* [EXERCISE AIM]:
Exactly as they appear, restate the lines of the material, from the first through the one containing "the payload of".

* [GIVEN RECORDS]:
(** * calc-trig: the line parser and evaluator of [calc.cpp]

    A shallow embedding of [src/calc.cpp] and of the read loop of
    [src/main.cpp].

    - [double] is IEEE 754 binary64, modelled by [spec_float] with the
      operations of [SpecFloat] at precision 53 and [emax] 1024 (round to
      nearest, ties to even).  [spec_float] has one NaN: the sign bit and
      the payload of a NaN are not represented.
    - [std::string] is a list of characters; [line[i]] at [i = size()] is
      the terminating NUL, as [std::string::operator[]] gives it.
    - [std::size_t] cursors are natural numbers: a cursor never exceeds the
      length of the line plus one, and [i -= n] always undoes [n] earlier
      increments.
    - Each [std::cerr << ... << std::endl] statement is one constructor of
      [Diag]; a function that writes to [std::cerr] returns the list of the
      diagnostics it wrote, in order.
    - [bool &rad_on] is passed in and returned.
    - [std::sqrt] is the correctly rounded square root of [SpecFloat];
      the other functions of [<cmath>] that the code calls are operations
      of the class [LibM]. *)

From Stdlib Require Import String Ascii ZArith List Bool Arith Lia.
From Stdlib Require Import Floats.SpecFloat.
Import ListNotations.


(** ** binary64 *)

Definition float : Type := spec_float.

Module F.

Definition prec : Z := 53.
Definition emax : Z := 1024.

Definition add : float -> float -> float := SFadd prec emax.
Definition sub : float -> float -> float := SFsub prec emax.
Definition mul : float -> float -> float := SFmul prec emax.
Definition div : float -> float -> float := SFdiv prec emax.
Definition sqrt : float -> float := SFsqrt prec emax.
Definition opp : float -> float := SFopp.
Definition abs : float -> float := SFabs.

(** The comparison operators of C: all false on NaN, except [!=]. *)
Definition lt (x y : float) : bool := SFltb x y.
Definition le (x y : float) : bool := SFleb x y.
Definition gt (x y : float) : bool := SFltb y x.
Definition neq (x y : float) : bool := negb (SFeqb x y).

(** Conversion of an [int] to [double]. *)
Definition of_Z (z : Z) : float := binary_normalize prec emax z 0 false.

Definition zero : float := S754_zero false.
Definition infinity : float := S754_infinity false.
Definition nan : float := S754_nan.

Definition is_nan (x : float) : bool :=
  match x with S754_nan => true | _ => false end.

Definition is_finite (x : float) : bool :=
  match x with S754_zero _ | S754_finite _ _ _ => true | _ => false end.

End F.

(** ** Constants of [calc.cpp] and of [<cmath>] *)

Definition max_decimal_digits : nat := 10.

(** [const double eps = 1e-10;] *)
Definition eps : float := S754_finite false 7737125245533627 (-86).

(** [const double inf = 16331239353195370;] *)
Definition inf : float := S754_finite false 8165619676597685 1.

(** [INFINITY] *)
Definition INFINITY : float := F.infinity.

(** [M_PI], 3.14159265358979323846 *)
Definition M_PI : float := S754_finite false 7074237752028440 (-51).

(** ** Operations *)

Inductive Op : Type :=
| ERR | SET | ADD | SUB | MUL | DIV | REM | NEG | POW | SQRT | SIN | COS
| RAD | DEG | TAN | CTN | ASIN | ACOS | ATAN | ACTN.

Definition Op_eq_dec (a b : Op) : {a = b} + {a <> b}.
Proof. decide equality. Defined.

Definition arity (op : Op) : nat :=
  match op with
  | ERR => 0
  | RAD => 0
  | DEG => 0
  | SIN => 1
  | COS => 1
  | TAN => 1
  | CTN => 1
  | ASIN => 1
  | ACOS => 1
  | ATAN => 1
  | ACTN => 1
  | NEG => 1
  | SQRT => 1
  | SET => 2
  | ADD => 2
  | SUB => 2
  | MUL => 2
  | DIV => 2
  | REM => 2
  | POW => 2
  end.

(** ** Lines, cursors and diagnostics *)

Definition line_t := list ascii.

Definition str (s : string) : line_t := list_ascii_of_string s.

(** [line[i]] *)
Definition at_ (line : line_t) (i : nat) : ascii := nth i line zero.

(** [line.substr(i)] for [i <= line.size()] *)
Definition substr (line : line_t) (i : nat) : line_t := skipn i line.

Inductive Diag : Type :=
| Unknown_operation (line : line_t)
| Suffix_left (suffix : line_t)
| Bad_SQRT (current : float)
| Bad_ASIN (current : float)
| Bad_ACOS (current : float)
| Bad_ATAN (current : float)
| Bad_ACTN (current : float)
| Bad_division (right : float)
| Bad_remainder (right : float).

(** ** [parse_op] *)

Open Scope char_scope.

(** The lambda [rollback] of [parse_op], applied at cursor [i]. *)
Definition rollback (line : line_t) (i n : nat) : Op * nat * list Diag :=
  (ERR, i - n, [Unknown_operation line]).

* [RESULT BELOW]:
(** * calc-trig: the line parser and evaluator of [calc.cpp]

    A shallow embedding of [src/calc.cpp] and of the read loop of
    [src/main.cpp].

    - [double] is IEEE 754 binary64, modelled by [spec_float] with the
      operations of [SpecFloat] at precision 53 and [emax] 1024 (round to
      nearest, ties to even).  [spec_float] has one NaN: the sign bit and
      the payload of a NaN are not represented.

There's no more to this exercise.